Excise Tax Penalties
Section 2715(f) of the Patient Protection and Affordable Care Act (“PPACA”) provides that each group health insurance issuer, including a group health plan that is not a self-insured ERISA plan, that willfully fails to provide the SBC is subject to an excise tax of up to $1,000 per failure, to be assessed by the DOL, with each enrollee who did not receive an SBC considered a separate failure. The proposed regulations apparently seek to extend this liability to an ERISA plan administrator, typically the employer. Further, the preamble to the proposed regulations provides that administrators of group health plans that fail to comply with the SBC requirements are required to report this failure to the Treasury on Form 8928, and pay excise taxes under Internal Revenue Code Section 4980D. This excise tax is $100 per day per individual, subject to rules regarding failures due to reasonable cause and not willful neglect. Apparently, self-reporting to the Treasury may lead to having more excise tax penalties slapped on by the DOL.
Employer Action Steps
To avoid incurring these penalties, we recommend that employers maintaining health care plans follow the following steps:
- Identify each plan and benefit package affected by the SBC requirements, and their plan years. As we explained previously, the SBC requirements become effective March 23, 2012. Although this effective date may give calendar year plans some extra time to comply with the requirements, plans with enrollment during the first half of 2012, in particular, may struggle with timely implementation.
- If the plans are insured, confirm that the insurer will timely handle the preparation of the SBC, and determine who will handle distribution of the SBC. If an employer switches insurers, be aware that the new insurer may have different procedures from the prior insurer.
- Begin to become familiar with the model SBC templates and the SBC requirements to prepare for distribution of the SBCs by the March 23, 2012 effective date. This step is particularly important if the insurer is not handling certain matters or if the plan is self-insured.

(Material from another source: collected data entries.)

(** C4. Header values cut short are not shown as they are.  The byte
    161 alone has no length byte to index: the decoding panics, whatever
    the capacity of the slice.  The byte 131 with two more bytes cannot
    be sliced up to index 9 when the capacity ends with the value: the
    decoding panics; when the backing array goes on, the bytes that
    follow the value are read as part of the number. *)
Theorem hdrValue_truncated_panics :
  (forall beyond, hdrValue (mkSlice [xa1] beyond) = Panic "index out of range")
  /\ hdrValue hdr_integer_cut = Panic "slice bounds out of range"
  /\ hdrValue (mkSlice [x83; x01; x02] [x00; x00; x00; x00; x00; x05; xff])
     = Ret "72620543991349253".
Proof. split; [| split]; reflexivity. Qed.

(** C6. With a length byte of 254 or 255 the upper bound [2 + L] of the
    slice wraps around in uint8 to 0 or 1, below the lower bound 2, and
    the decoding panics however many bytes follow. *)
Theorem hdrValue_short_string_wraps (l : byte) (rest beyond : list byte) :
  254 <= byteZ l ->
  hdrValue (mkSlice (xa1 :: l :: rest) beyond) = Panic "slice bounds out of range".
Proof.
  intros Hl. pose proof (byteZ_range l) as Hr. unfold hdrValue.
  rewrite bool_decide_true by (cbn; lia).
  cbn [index elems lookup list_lookup mbind go_bind].
  change (byteZ xa1 =? 161) with true. cbv iota.
  assert (Hhi : (Z.to_nat (uint8_add 2 (byteZ l)) < 2)%nat).
  { unfold uint8_add.
    replace (2 + byteZ l) with (byteZ l - 254 + 1 * 256) by lia.
    rewrite Z.mod_add by lia. rewrite Z.mod_small by lia. lia. }
  unfold reslice. case_bool_decide; [| reflexivity].
  rewrite bool_decide_false by lia. reflexivity.
Qed.

Lemma hdrValue_short_string_wraps_witness :
  hdrValue hdr_long_string = Panic "slice bounds out of range".
Proof.
  apply (hdrValue_short_string_wraps xfe (repeat x61 254) []).
  vm_compute. discriminate.
Defined.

- Begin to compare the SBC model (including the Glossary of Health Insurance and Medical Terms) to the existing plan documents, including insurance policies.
The Plan Document Controls Over a Summary
Commentators who will be required to prepare and provide SBCs have expressed concern about the substantial number of problems with the model, and the disregard of the one-year time period they were supposed to have for preparation. Meanwhile, commentators wanting to receive SBCs are pushing the agencies to move full speed ahead. One such organization needed 34 pages to explain what it thought was wrong with the proposed regulations, and the provisions it wanted added to the draft model that is already twice the mandated maximum length.
Commentators rushing the SBC seem to be making the dangerous presumption that on March 23, 2012, individuals can make important decisions based on the SBC and just dispense with those pesky complicated plan documents. To the contrary, the U.S. Supreme Court recently made clear in CIGNA v. Amara that an ERISA plan document controls over a summary.
Given that substantial excise tax penalties loom and that the agencies have not announced when a final model will be provided, it may be necessary for employers to just dive in and do the best they can to come up with a document known as a Summary of Benefits and Coverage.